ACTIVITY:
Check each line of the entries below for the word "constructor", and copy out the ones that have it.
___ DATA PROVIDED
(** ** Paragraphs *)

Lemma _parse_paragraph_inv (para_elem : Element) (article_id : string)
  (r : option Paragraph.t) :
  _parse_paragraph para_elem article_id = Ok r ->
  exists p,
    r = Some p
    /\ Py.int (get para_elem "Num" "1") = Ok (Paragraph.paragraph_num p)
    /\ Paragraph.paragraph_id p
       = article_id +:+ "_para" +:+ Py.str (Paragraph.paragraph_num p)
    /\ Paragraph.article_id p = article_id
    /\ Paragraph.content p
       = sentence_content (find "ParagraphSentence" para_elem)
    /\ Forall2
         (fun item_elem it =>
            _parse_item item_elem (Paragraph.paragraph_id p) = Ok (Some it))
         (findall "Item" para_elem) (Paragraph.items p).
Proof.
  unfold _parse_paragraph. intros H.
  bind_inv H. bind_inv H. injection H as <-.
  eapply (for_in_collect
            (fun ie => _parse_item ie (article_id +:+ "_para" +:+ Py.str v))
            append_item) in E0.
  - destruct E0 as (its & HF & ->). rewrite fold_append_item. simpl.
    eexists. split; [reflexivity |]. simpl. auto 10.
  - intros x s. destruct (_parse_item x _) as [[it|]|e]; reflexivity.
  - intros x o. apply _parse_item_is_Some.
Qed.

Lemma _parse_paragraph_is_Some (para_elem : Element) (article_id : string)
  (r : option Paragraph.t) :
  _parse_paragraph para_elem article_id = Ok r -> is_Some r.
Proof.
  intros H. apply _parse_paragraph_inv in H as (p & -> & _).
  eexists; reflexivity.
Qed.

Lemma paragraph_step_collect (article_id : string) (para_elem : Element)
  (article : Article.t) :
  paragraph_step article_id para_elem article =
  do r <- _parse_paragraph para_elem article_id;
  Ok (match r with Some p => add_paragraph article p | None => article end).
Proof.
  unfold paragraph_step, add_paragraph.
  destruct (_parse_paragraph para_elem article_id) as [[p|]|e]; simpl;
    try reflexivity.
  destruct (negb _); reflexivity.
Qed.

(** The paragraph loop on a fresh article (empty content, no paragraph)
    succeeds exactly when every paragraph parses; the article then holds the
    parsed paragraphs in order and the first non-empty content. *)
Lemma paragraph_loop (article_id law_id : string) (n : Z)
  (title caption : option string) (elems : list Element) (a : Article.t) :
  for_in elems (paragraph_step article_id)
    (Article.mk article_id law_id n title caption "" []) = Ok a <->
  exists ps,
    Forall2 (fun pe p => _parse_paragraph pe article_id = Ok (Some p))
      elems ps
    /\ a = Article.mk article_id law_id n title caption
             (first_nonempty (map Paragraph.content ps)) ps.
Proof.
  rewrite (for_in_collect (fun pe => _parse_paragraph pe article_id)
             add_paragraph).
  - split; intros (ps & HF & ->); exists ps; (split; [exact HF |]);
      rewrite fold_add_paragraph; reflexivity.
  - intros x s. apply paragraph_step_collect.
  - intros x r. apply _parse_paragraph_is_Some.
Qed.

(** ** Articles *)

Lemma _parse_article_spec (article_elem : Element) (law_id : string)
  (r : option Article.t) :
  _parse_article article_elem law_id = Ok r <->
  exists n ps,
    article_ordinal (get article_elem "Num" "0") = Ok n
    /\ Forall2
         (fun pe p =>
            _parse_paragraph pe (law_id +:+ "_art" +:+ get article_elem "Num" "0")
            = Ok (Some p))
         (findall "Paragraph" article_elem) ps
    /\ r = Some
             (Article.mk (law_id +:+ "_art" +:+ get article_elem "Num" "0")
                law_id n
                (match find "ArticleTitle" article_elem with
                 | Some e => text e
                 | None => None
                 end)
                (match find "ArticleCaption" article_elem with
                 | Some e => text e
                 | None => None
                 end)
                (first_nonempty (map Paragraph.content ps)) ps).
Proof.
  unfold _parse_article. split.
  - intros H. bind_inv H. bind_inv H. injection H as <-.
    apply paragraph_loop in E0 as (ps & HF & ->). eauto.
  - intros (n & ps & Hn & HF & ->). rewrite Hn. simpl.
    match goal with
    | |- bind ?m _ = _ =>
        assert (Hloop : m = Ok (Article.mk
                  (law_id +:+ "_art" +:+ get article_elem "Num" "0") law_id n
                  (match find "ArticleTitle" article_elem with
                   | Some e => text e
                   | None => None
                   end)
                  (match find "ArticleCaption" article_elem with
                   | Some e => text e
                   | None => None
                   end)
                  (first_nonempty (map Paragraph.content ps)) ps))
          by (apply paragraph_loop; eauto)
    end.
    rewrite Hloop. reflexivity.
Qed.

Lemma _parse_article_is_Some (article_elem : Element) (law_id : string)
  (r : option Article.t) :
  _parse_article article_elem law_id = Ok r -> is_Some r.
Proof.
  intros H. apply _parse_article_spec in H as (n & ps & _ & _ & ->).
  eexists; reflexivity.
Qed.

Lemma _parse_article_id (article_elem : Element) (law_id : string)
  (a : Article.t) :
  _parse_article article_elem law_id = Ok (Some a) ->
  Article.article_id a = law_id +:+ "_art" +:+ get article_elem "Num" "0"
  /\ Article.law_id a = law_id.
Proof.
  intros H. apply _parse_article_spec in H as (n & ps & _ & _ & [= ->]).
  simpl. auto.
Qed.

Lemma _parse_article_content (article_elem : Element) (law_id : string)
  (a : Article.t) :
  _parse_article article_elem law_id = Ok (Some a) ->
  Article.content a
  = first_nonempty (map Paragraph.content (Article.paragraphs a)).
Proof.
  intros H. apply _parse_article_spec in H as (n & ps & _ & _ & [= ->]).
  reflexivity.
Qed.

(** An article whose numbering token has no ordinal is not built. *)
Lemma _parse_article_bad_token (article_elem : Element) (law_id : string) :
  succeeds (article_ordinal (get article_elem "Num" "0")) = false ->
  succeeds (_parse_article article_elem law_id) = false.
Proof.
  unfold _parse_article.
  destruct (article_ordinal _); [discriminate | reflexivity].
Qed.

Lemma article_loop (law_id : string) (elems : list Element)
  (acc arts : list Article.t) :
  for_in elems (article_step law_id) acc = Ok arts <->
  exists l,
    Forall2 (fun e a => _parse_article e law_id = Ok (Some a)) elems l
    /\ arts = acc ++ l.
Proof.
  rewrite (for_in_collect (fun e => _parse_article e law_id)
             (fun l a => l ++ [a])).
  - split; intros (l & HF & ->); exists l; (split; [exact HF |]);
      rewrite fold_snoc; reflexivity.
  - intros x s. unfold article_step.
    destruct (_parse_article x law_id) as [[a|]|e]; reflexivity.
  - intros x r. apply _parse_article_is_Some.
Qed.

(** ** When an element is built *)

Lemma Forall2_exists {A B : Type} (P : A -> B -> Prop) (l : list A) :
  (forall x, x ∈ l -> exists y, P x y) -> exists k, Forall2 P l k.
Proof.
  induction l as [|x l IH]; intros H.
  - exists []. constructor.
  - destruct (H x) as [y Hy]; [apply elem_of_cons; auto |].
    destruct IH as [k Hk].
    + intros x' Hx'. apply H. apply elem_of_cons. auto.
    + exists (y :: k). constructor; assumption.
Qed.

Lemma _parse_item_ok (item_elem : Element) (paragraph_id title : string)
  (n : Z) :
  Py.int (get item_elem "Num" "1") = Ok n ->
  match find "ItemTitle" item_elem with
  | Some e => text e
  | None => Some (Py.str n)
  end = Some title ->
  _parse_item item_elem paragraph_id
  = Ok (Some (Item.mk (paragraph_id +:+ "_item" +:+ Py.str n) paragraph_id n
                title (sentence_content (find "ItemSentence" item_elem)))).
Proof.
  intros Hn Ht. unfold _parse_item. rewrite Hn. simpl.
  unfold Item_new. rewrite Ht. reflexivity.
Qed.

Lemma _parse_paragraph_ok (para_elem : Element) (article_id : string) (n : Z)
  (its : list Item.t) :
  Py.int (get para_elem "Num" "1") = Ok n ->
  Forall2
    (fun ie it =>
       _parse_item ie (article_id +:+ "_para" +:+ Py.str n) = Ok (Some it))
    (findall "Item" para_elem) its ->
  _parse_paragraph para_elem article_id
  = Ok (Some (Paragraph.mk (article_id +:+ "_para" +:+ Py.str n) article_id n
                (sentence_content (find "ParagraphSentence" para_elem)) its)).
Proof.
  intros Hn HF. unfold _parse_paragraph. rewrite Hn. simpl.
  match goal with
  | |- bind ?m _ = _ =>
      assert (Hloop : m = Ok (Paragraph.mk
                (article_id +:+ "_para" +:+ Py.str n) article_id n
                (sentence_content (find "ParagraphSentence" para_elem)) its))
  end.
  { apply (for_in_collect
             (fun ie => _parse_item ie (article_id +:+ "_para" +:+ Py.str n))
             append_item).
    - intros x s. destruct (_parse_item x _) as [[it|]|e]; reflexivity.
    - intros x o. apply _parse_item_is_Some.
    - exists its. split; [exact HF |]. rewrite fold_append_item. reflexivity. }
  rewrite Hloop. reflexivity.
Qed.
______
TASK SOLUTION:
  - exists []. constructor.
    + exists (y :: k). constructor; assumption.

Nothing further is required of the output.